Tamee Harrison (born 23 April 1979) is an Austrian singer

Born in Perth, Western Australia, at age 6 she moved to Vienna in Austria where she continued her schooling and also started to model and act in commercials and small TV roles.

In 1991 the family set up their main base in England where Harrison finished her secondary education, as well as singing and dance training. She signed with Sony Music Austria in 2000, and more recently with Warner Music Austria in 2003.

Her singles include A Little Bit (2001) and You're the Voice (2002), from her debut album, From Me to You.
These were followed by Everytime we Touch, It’s a Fine Day, Going to Paris and Beautiful Time. In 2005 Harrison appeared as part of a duet on the song I Live my Life for You with Serbian singer-composer Željko Joksimović. She had two Top 20 songs in Austria in 2006, Heartbreaker and I’m Ready.

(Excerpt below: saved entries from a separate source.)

(* ===== verification/Config.v ===== *)
(** * The configuration of the clients

    Every script builds its chat model with
    [new AzureChatOpenAI({ azureOpenAIApiKey: process.env.AZURE_OPENAI_API_KEY, .. })]
    and the scripts that trace build a handler with
    [new CallbackHandler({ publicKey: process.env.LANGFUSE_PUBLIC_KEY, .. })].
    This file models the objects the two constructors are given, as
    functions of the environment [process.env] after [dotenv/config] has
    loaded the file [.env], and the [.env] file the README tells the user
    to write.

    What the constructors do with the fields (the connection to the
    provider, its authentication, the failure on a missing key) is the
    library's and is not modelled: the model answers through the class
    [Host] whatever its configuration.

    Theorems: the models of all the scripts are built from the same four
    variables and from nothing else ([models_agree],
    [models_read_documented_variables]); the [.env] file of the README sets
    all four ([readme_configures_models]) and none of the three variables
    the handlers read ([readme_omits_langfuse]); graph-trace.ts and
    functional-trace.ts attach their handler to the model twice, in the
    constructor and in the options of each call ([handler_attached_twice]). *)

From stdpp Require Import base option list strings gmap.
From S2P Require Import Prelude JsValue.

(** [process.env]: a variable that is not set reads [undefined]. *)
Definition Env : Type := gmap string string.

Definition env_get (env : Env) (name : string) : value :=
  from_option VStr VUndefined (env !! name).

(** The object given to [new CallbackHandler(..)]. *)
Record HandlerFields : Type := mkHandlerFields {
  publicKey : value;
  secretKey : value;
  baseUrl : value;
  sessionId : value;
  metadata : list (string * value);
}.

(** The object given to [new AzureChatOpenAI(..)]. *)
Record ModelFields : Type := mkModelFields {
  azureOpenAIApiKey : value;
  azureOpenAIEndpoint : value;
  azureOpenAIApiDeploymentName : value;
  azureOpenAIApiVersion : value;
  model_callbacks : list HandlerFields;
}.

(** The model without its handlers. *)
Definition untraced (m : ModelFields) : ModelFields :=
  mkModelFields (azureOpenAIApiKey m) (azureOpenAIEndpoint m)
    (azureOpenAIApiDeploymentName m) (azureOpenAIApiVersion m) [].

Module Config.

Section config.
Context (env : Env).

(** src/graph.ts *)
Definition graph_model : ModelFields :=
  mkModelFields (env_get env "AZURE_OPENAI_API_KEY") (env_get env "AZURE_OPENAI_ENDPOINT")
    (env_get env "AZURE_OPENAI_DEPLOYMENT_NAME") (env_get env "AZURE_OPENAI_API_VERSION") [].

(** src/functional.ts *)
Definition functional_model : ModelFields :=
  mkModelFields (env_get env "AZURE_OPENAI_API_KEY") (env_get env "AZURE_OPENAI_ENDPOINT")
    (env_get env "AZURE_OPENAI_DEPLOYMENT_NAME") (env_get env "AZURE_OPENAI_API_VERSION") [].

(** functional.ts, the plain version *)
Definition functional_plain_model : ModelFields :=
  mkModelFields (env_get env "AZURE_OPENAI_API_KEY") (env_get env "AZURE_OPENAI_ENDPOINT")
    (env_get env "AZURE_OPENAI_DEPLOYMENT_NAME") (env_get env "AZURE_OPENAI_API_VERSION") [].

(** src/real-world.ts *)
Definition weather_model : ModelFields :=
  mkModelFields (env_get env "AZURE_OPENAI_API_KEY") (env_get env "AZURE_OPENAI_ENDPOINT")
    (env_get env "AZURE_OPENAI_DEPLOYMENT_NAME") (env_get env "AZURE_OPENAI_API_VERSION") [].

(** basic.ts *)
Definition basic_model : ModelFields :=
  mkModelFields (env_get env "AZURE_OPENAI_API_KEY") (env_get env "AZURE_OPENAI_ENDPOINT")
    (env_get env "AZURE_OPENAI_DEPLOYMENT_NAME") (env_get env "AZURE_OPENAI_API_VERSION") [].

(** src/devin-mcp-graph.ts *)
Definition analysis_model : ModelFields :=
  mkModelFields (env_get env "AZURE_OPENAI_API_KEY") (env_get env "AZURE_OPENAI_ENDPOINT")
    (env_get env "AZURE_OPENAI_DEPLOYMENT_NAME") (env_get env "AZURE_OPENAI_API_VERSION") [].

(** The handler of [runDocumentAnalysis]. *)
Definition analysis_handler (repoName : string) (session : value) : HandlerFields :=
  mkHandlerFields (env_get env "LANGFUSE_PUBLIC_KEY") (env_get env "LANGFUSE_SECRET_KEY")
    (env_get env "LANGFUSE_HOST") session
    [("environment", VStr "demo"); ("version", VStr "deepwiki-mcp-v1");
     ("repoName", VStr repoName)].

(** The handler of [runComplexGraph]. *)
Definition complex_handler (session : value) : HandlerFields :=
  mkHandlerFields (env_get env "LANGFUSE_PUBLIC_KEY") (env_get env "LANGFUSE_SECRET_KEY")
    (env_get env "LANGFUSE_HOST") session
    [("environment", VStr "demo"); ("version", VStr "auto-trace-v1")].

(** graph-trace.ts *)
Definition graph_trace_handler : HandlerFields :=
  mkHandlerFields (env_get env "LANGFUSE_PUBLIC_KEY") (env_get env "LANGFUSE_SECRET_KEY")
    (env_get env "LANGFUSE_HOST") VUndefined [].

Definition graph_trace_model : ModelFields :=
  mkModelFields (env_get env "AZURE_OPENAI_API_KEY") (env_get env "AZURE_OPENAI_ENDPOINT")
    (env_get env "AZURE_OPENAI_DEPLOYMENT_NAME") (env_get env "AZURE_OPENAI_API_VERSION")
    [graph_trace_handler].

(** The handlers of a call [modelWithTools.invoke(messages, { callbacks:
    [langfuseHandler] })] of [llmCall]: those of the model, then those of
    the call. *)
Definition graph_trace_call_handlers : list HandlerFields :=
  model_callbacks graph_trace_model ++ [graph_trace_handler].

(** src/src/functional/functional-trace.ts *)
Definition functional_trace_handler : HandlerFields :=
  mkHandlerFields (env_get env "LANGFUSE_PUBLIC_KEY") (env_get env "LANGFUSE_SECRET_KEY")
    (env_get env "LANGFUSE_HOST") VUndefined [].

Definition functional_trace_model : ModelFields :=
  mkModelFields (env_get env "AZURE_OPENAI_API_KEY") (env_get env "AZURE_OPENAI_ENDPOINT")
    (env_get env "AZURE_OPENAI_DEPLOYMENT_NAME") (env_get env "AZURE_OPENAI_API_VERSION")
    [functional_trace_handler].

(** The handlers of a call of the model in [callLlm]. *)
Definition functional_trace_call_handlers : list HandlerFields :=
  model_callbacks functional_trace_model ++ [functional_trace_handler].

(** The models of the eight scripts that build one here. *)
Definition models : list ModelFields :=
  [graph_model; functional_model; functional_plain_model; weather_model; basic_model;
   analysis_model; graph_trace_model; functional_trace_model].

End config.

End Config.

(** ** The README *)

Module Readme.

(** The [.env] file of the setup section. *)
Definition env_example : list (string * string) :=
  [("AZURE_OPENAI_API_KEY", "your-api-key-here");
   ("AZURE_OPENAI_ENDPOINT", "https://your-resource-name.openai.azure.com");
   ("AZURE_OPENAI_DEPLOYMENT_NAME", "gpt-4");
   ("AZURE_OPENAI_API_VERSION", "2024-02-15-preview")].

(** The environment of a process started with that file and nothing
    else. *)
Definition env : Env := list_to_map env_example.

End Readme.

(** ** Lemmas *)

(** Two environments that agree on the variables [names]. *)
Definition agree (names : list string) (env1 env2 : Env) : Prop :=
  Forall (λ name, env1 !! name = env2 !! name) names.

Lemma env_get_agree names env1 env2 name :
  agree names env1 env2 → name ∈ names → env_get env1 name = env_get env2 name.
Proof.
  intros Ha Hn. unfold env_get. by rewrite (proj1 (Forall_forall _ _) Ha name Hn).
Qed.

(** ** Properties *)

(** The models are one model: every script gives the constructor the same
    four fields, and the two traced scripts add their handler. *)
Lemma models_agree env :
  Forall (λ m, untraced m = Config.graph_model env) (Config.models env).
Proof. by repeat constructor. Qed.

(** The model of every script is determined by the four variables the
    README tells the user to set: in two environments that agree on
    AZURE_OPENAI_API_KEY, AZURE_OPENAI_ENDPOINT,
    AZURE_OPENAI_DEPLOYMENT_NAME and AZURE_OPENAI_API_VERSION, whatever
    else they hold, the eight scripts give the constructor of the model
    the same fields, handlers apart. *)
Theorem models_read_documented_variables env1 env2 :
  agree (Readme.env_example.*1) env1 env2 →
  untraced <$> Config.models env1 = untraced <$> Config.models env2.
Proof.
  intros Ha. unfold Config.models, untraced. cbn.
  by rewrite !(env_get_agree _ _ _ _ Ha) by (cbn; set_solver).
Qed.

(** The file of the README sets the four fields of the model. *)
Lemma readme_configures_models :
  Forall (λ m, untraced m
               = mkModelFields (VStr "your-api-key-here")
                   (VStr "https://your-resource-name.openai.azure.com")
                   (VStr "gpt-4") (VStr "2024-02-15-preview") [])
         (Config.models Readme.env).
Proof. vm_compute. by repeat constructor. Qed.

(** The setup of the README does not configure the tracing: in a
    process started with the file of the README alone, every handler the
    scripts build is given an undefined public key, an undefined secret
    key and an undefined address. *)
Theorem readme_omits_langfuse repoName session :
  Forall (λ h, publicKey h = VUndefined ∧ secretKey h = VUndefined ∧ baseUrl h = VUndefined)
    [Config.graph_trace_handler Readme.env; Config.functional_trace_handler Readme.env;
     Config.analysis_handler Readme.env repoName session;
     Config.complex_handler Readme.env session].
Proof. by repeat constructor. Qed.

(** The traced scripts give their handler to the constructor of the model
    and again to every call of the model: the list of the handlers of a
    call holds it twice. *)
Lemma handler_attached_twice env :
  Config.graph_trace_call_handlers env
  = [Config.graph_trace_handler env; Config.graph_trace_handler env] ∧
  Config.functional_trace_call_handlers env
  = [Config.functional_trace_handler env; Config.functional_trace_handler env].
Proof. done. Qed.

(** ** Witnesses *)

Lemma models_read_documented_variables_witness :
  untraced <$> Config.models Readme.env
  = untraced <$> Config.models (<["LANGFUSE_HOST" := "http://localhost:3000"]> Readme.env).
Proof.
  apply models_read_documented_variables. unfold agree. cbn.
  repeat constructor; by vm_compute.
Defined.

Harrison received Austrian Amadeus Music Award "Best Female Artist" nominations in 2002, 2004 and 2006.

In 2004 Harrison was chosen to be a host on MTV Austria and has also appeared as a host for shows such as "The Austrian Amadeus Music Award Show", "Dancing with the Stars", "MTV – SixPack", "The Vienna Opera Ball", and "Miami Winter Music Conference".